Disruption of ER–mitochondria contact sites induces autophagy-dependent loss of P-bodies through the Ca2+-CaMKK2-AMPK pathway

ABSTRACT P-bodies (PBs) and stress granules (SGs) are conserved, non-membranous cytoplasmic condensates of RNA–protein complexes. PBs are implicated in post-transcriptional regulation of gene expression through mRNA decay, translational repression and/or storage. Although much is known about the de novo formation of PBs and SGs involving liquid–liquid phase separation through multiple protein–protein and protein–RNA interactions, their subcellular localization and turnover mechanisms are less understood. Here, we report the presence of a subpopulation of PBs and SGs that are in proximity to ER–mitochondria contact sites (ERMCSs) in mammalian cells. Disruption of ERMCSs, achieved through depletion of ER–mitochondria tethering proteins, leads to the disappearance of PBs but not SGs. This effect can be reversed by inhibiting autophagy through both genetic and pharmacological means.

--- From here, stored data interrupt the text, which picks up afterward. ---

Definition setCondition (mesh : ClusterMesh) (condType : string) (status : ConditionStatus)
    (reason message : string) : ClusterMesh :=
  with_Conditions mesh
    (SetStatusCondition (mesh_Conditions mesh) (mkCondition condType status reason message (mesh_Generation mesh))).

(** [controllerutil] *)
Definition ContainsFinalizer (mesh : ClusterMesh) : bool := bool_decide (finalizerName ∈ mesh_Finalizers mesh).
Definition AddFinalizer (mesh : ClusterMesh) : ClusterMesh :=
  with_Finalizers mesh (mesh_Finalizers mesh ++ [finalizerName]).
Definition RemoveFinalizer (mesh : ClusterMesh) : ClusterMesh :=
  with_Finalizers mesh (base.filter (fun f => f <> finalizerName) (mesh_Finalizers mesh)).

Definition meshPersistentKeepalive (mesh : ClusterMesh) : Z :=
  foldl (fun keepalive e => Z.max keepalive (entry_PersistentKeepalive e)) 0 (mesh_Clusters mesh).

(** The loop of [filterNodes]: valid nodes, skipped, transientSkipped. *)
Fixpoint filterLoop (duplicates : gmap string NodeSkipReason) (entry : ClusterEntry) (nodes : list Node)
    : list Node * Z * Z :=
  match nodes with
  | [] => ([], 0, 0)
  | node :: rest =>
      let '(valid, skipped, transientSkipped) := filterLoop duplicates entry rest in
      match duplicates !! node_Name node with
      | Some _ => (valid, skipped + 1, transientSkipped)
      | None =>
          match ValidateNode node entry with
          | Some reason =>
              (valid, skipped + 1, if IsTransient reason then transientSkipped + 1 else transientSkipped)
          | None => (node :: valid, skipped, transientSkipped)
          end
      end
  end.
Definition filterNodes (nodes : list Node) (entry : ClusterEntry) : list Node * Z * Z :=
  filterLoop (FindDuplicateWGIPs nodes) entry nodes.

(** The loop of [buildDesiredPeers]: [extras] goes to the first node. *)
Fixpoint buildLoop (meshName : string) (entry : ClusterEntry) (nodes : list Node) (extras : list string)
    (meshKeepalive : Z) : result (string * build_error) (list Peer) :=
  match nodes with
  | [] => Ok []
  | node :: rest =>
      match BuildPeer meshName entry node extras meshKeepalive with
      | Err e => Err (node_Name node, e)
      | Ok p =>
          match buildLoop meshName entry rest [] meshKeepalive with
          | Err e => Err e
          | Ok ps => Ok (p :: ps)
          end
      end
  end.
Definition buildDesiredPeers (meshName : string) (entry : ClusterEntry) (nodes : list Node) (meshKeepalive : Z)
    : result (string * build_error) (list Peer) :=
  let anchorExtras := CollectAnchorCIDRs entry nodes in
  buildLoop meshName entry nodes anchorExtras meshKeepalive.

Inductive discovered_error : Type :=
| SplittingDiscovered
| ParsingDiscoveredPort (hostPort : string).
(* ===== verification/Convergence.v ===== *)
(** * Convergence of a whole mesh

    What one reconcile of a ClusterMesh achieves when nothing else writes: the
    clusters answer, reads are current, and the nodes do not change while it runs
    ([calm]). Then the reconcile succeeds and every cluster ends up with exactly the
    peers of every other one. *)

From Stdlib Require Import String.
From S2P Require Import Prelude GoStrings GoNet Types Kilonode ValidationMesh ValidationNode Naming Builder.
From S2P Require Import Kube PeerReconciler Registry Controller.
Open Scope Z_scope.
Open Scope go_scope.

(** ** Calm environments *)

Section Calm.
Context {C W : Type} {api : PeerAPI C W} {laws : PeerAPILaws C W}.
Context {capi : ControllerAPI C W}.

(** Named and labelled the way the operator names and labels the peers of a mesh. *)
Definition generated (meshes : list string) (p : Peer) : Prop :=
  exists mesh src node, mesh ∈ meshes /\ peer_Name p = Name mesh src node /\ peer_Labels p = Labels mesh src.

(** [I] holds throughout the run: it is kept by every operation the operator makes (it
    creates generated peers and updates labelled ones), and under it requests about
    the peers of the clusters [up] that Kubernetes has no reason to refuse are
    granted. *)
Record calm_on {up : C -> Prop} (nodes : C -> list Node) (living : list string) (I : W -> Prop) : Prop := {
  calm_ok : forall w, I w -> world_ok w;
  calm_synced : forall c w, I w -> synced c w;
  calm_List : forall c sel w, I w -> I (List c sel w).2 /\ (up c -> exists l, (List c sel w).1 = Ok l);
  calm_Create : forall c p w, I w -> generated living p -> I (Create c p w).2 /\
    (up c -> peers c w !! peer_Name p = None -> exists u, (Create c p w).1 = Ok u);
  calm_Update : forall c p w, I w -> is_Some (peer_Labels p !! LabelMesh) -> I (Update c p w).2 /\
    (up c -> forall cur, peers c w !! peer_Name p = Some cur -> peer_ResourceVersion cur = peer_ResourceVersion p ->
       exists u, (Update c p w).1 = Ok u);
  calm_Delete : forall c p w, I w -> I (Delete c p w).2 /\
    (up c -> is_Some (peers c w !! peer_Name p) -> exists u, (Delete c p w).1 = Ok u);
  calm_range : forall m w, I w -> I (range m w).2;
  calm_rangeClusters : forall m w, I w -> I (rangeClusters m w).2;
  calm_ListNodes : forall c w, I w -> I (ListNodes c w).2 /\
    ((ListNodes c w).1 = Ok (nodes c) \/ ~ up c /\ exists e, (ListNodes c w).1 = Err e);
  calm_GetMesh : forall ns name w, I w -> I (GetMesh ns name w).2;
  calm_ListMeshes : forall ns w, I w -> I (ListMeshes ns w).2;
  calm_living : forall w, I w -> exists ms, (ListMeshes None w).1 = Ok ms /\ mesh_Name <$> ms = living;
}.

(** All clusters are up. *)
Definition calm (nodes : C -> list Node) (living : list string) (I : W -> Prop) : Prop :=
  calm_on (up := fun _ => True) nodes living I.

Context {up : C -> Prop}.
Context (nodes : C -> list Node) (living : list string) (I : W -> Prop) (HI : calm_on (up := up) nodes living I).

Lemma calm_nodes c w : up c -> I w -> (ListNodes c w).1 = Ok (nodes c).
Proof. intros Hup Hw. by destruct (calm_ListNodes _ _ _ HI c w Hw) as [_ [?|[? _]]]. Qed.
(* ===== verification/Bystanders.v ===== *)
(** * Reconciling while others work on the clusters

    [Convergence] assumes that nobody else writes while a reconcile runs. Here others
    write before every request: they create, change and delete peers of their own,
    which carry no mesh label, on any cluster. As long as they keep away from the
    names the operator generates and from the keys of the mesh, a reconcile converges
    all the same.

    The proof hides what the others do. Two runs are compared: on the crowded servers,
    and on a view of them that shows managed peers only. The view obeys the laws of
    [PeerAPILaws], so [Convergence] applies to it; and the two runs take the same
    steps, because the code acts on managed peers only. *)

From Stdlib Require Import String Ascii.
From S2P Require Import Prelude GoStrings GoNet Types Kilonode ValidationMesh ValidationNode Naming Builder.
From S2P Require Import Kube PeerReconciler Registry Controller Convergence.
Open Scope Z_scope.
Open Scope go_scope.

(** The peer carries a mesh label. *)
Definition managed (p : Peer) : bool := bool_decide (is_Some (peer_Labels p !! LabelMesh)).

Lemma managed_labels p q : peer_Labels p = peer_Labels q -> managed p = managed q.
Proof. unfold managed. by intros ->. Qed.

Lemma managed_selected mesh src p : OrphanSelector mesh src (peer_Labels p) = true -> managed p = true.
Proof. intros [H _]%bool_decide_eq_true. apply bool_decide_eq_true. by rewrite H. Qed.

Lemma generated_managed meshes p : generated meshes p -> managed p = true.
Proof. intros (mesh & src & node & _ & _ & Hl). unfold managed. by rewrite Hl. Qed.

Lemma managed_stored q p : stored q p -> managed q = managed p.
Proof. intros [_ E]%stored_spec. by apply managed_labels. Qed.

Abbreviation managed_only l := (base.filter (fun p => managed p = true) l).

(** ** The crowded servers, and the view *)

Section Crowd.
Context {C W : Type} {api : PeerAPI C W} {laws : PeerAPILaws C W}.
Context {capi : ControllerAPI C W} {claws : ControllerLaws C W}.
(** What the others do before a request. *)
Context (others : W -> W).

Definition after_others {A} (m : ST W A) : ST W A := fun w => m (others w).

Definition crowd_api : PeerAPI C W := {|
  List c sel := after_others (List c sel);
  Create c p := after_others (Create c p);
  Update c p := after_others (Update c p);
  Delete c p := after_others (Delete c p);
  range := range;
|}.

Definition crowd_capi : ControllerAPI C W := {|
  ListNodes c := after_others (ListNodes c);
  GetMesh ns name := after_others (GetMesh ns name);
  ListMeshes ns := after_others (ListMeshes ns);
  UpdateMesh m := after_others (UpdateMesh m);
  UpdateMeshStatus m := after_others (UpdateMeshStatus m);
  rangeClusters := rangeClusters;
  unmarshalDiscovered := unmarshalDiscovered;
|}.

Definition managed_peers (c : C) (w : W) : gmap string Peer :=
  base.filter (fun kv => managed kv.2 = true) (peers c w).

(** The others leave managed peers alone. *)
Record bystanders : Prop := {
  by_ok : forall w, world_ok w -> world_ok (others w);
  by_synced : forall c w, synced c w -> synced c (others w);
  by_peers : forall c w, managed_peers c (others w) = managed_peers c w;
  by_seen : forall c w p, seen c w p -> seen c (others w) p;
  by_history : forall c w p, managed p = true -> seen c (others w) p -> seen c w p;
}.

(** An update would not hit a peer of the others. *)
Definition own_version (c : C) (p : Peer) (w : W) : bool :=
  match peers c w !! peer_Name p with
  | Some cur => negb (bool_decide (peer_ResourceVersion cur = peer_ResourceVersion p)) || managed cur
  | None => true
  end.

(** The view: lists show managed peers, and only managed peers are written. *)
Definition view_api : PeerAPI C W := {|
  List c sel w := let '(r, w') := List c sel (others w) in ((fun l => managed_only l) <$> r, w');
  Create c p w := if managed p then Create c p (others w) else (Err Conflict, others w);
  Update c p w := if managed p && own_version c p (others w) then Update c p (others w) else (Err Conflict, others w);
  Delete c p := after_others (Delete c p);
  range := range;
|}.

Context (HB : bystanders).

Lemma managed_peers_lookup c w x p : managed_peers c w !! x = Some p <-> peers c w !! x = Some p /\ managed p = true.
Proof. unfold managed_peers. apply map_lookup_filter_Some. Qed.

Lemma managed_peers_None c w x : peers c w !! x = None -> managed_peers c w !! x = None.
Proof. intros H. apply map_lookup_filter_None. by left. Qed.

Lemma managed_peers_same c w w' : peers c w' = peers c w -> managed_peers c w' = managed_peers c w.
Proof. unfold managed_peers. by intros ->. Qed.

Lemma managed_peers_insert c x q w w' :
  peers c w' = <[x := q]> (peers c w) -> managed q = true -> managed_peers c w' = <[x := q]> (managed_peers c w).
Proof. unfold managed_peers. intros -> Hq. by rewrite map_filter_insert_True. Qed.

Lemma managed_peers_delete c x w w' :
  peers c w' = delete x (peers c w) -> managed_peers c w' = delete x (managed_peers c w).
Proof. unfold managed_peers. intros ->. apply map_filter_delete. Qed.

Lemma others_managed c w x p : managed_peers c w !! x = Some p -> peers c (others w) !! x = Some p /\ managed p = true.
Proof. rewrite <- (by_peers HB). apply managed_peers_lookup. Qed.

Lemma others_None c w x : peers c (others w) !! x = None -> managed_peers c w !! x = None.
Proof. intros H. rewrite <- (by_peers HB). by apply managed_peers_None. Qed.

(** Writes as the view shows them. *)
Lemma others_same c w w' : peers c w' = peers c (others w) -> managed_peers c w' = managed_peers c w.
Proof. intros E. rewrite <- (by_peers HB c w). by apply managed_peers_same. Qed.

Lemma others_insert c x q w w' :
  peers c w' = <[x := q]> (peers c (others w)) -> managed q = true -> managed_peers c w' = <[x := q]> (managed_peers c w).
Proof. intros E Hq. rewrite <- (by_peers HB c w). by apply managed_peers_insert. Qed.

Additionally, we find that the disruption of ERMCSs leads to cytosolic Ca2+-induced activation of CaMKK2 and AMP-activated protein kinase (AMPK), ultimately resulting in an autophagy-dependent decrease in PB abundance. Collectively, our findings unveil a mechanism wherein disturbances in ERMCSs induce autophagy-dependent loss of PBs via activation of the Ca2+-CaMKK2-AMPK pathway, thus potentially linking the dynamics and functions of ERMCS with post-transcriptional gene regulation.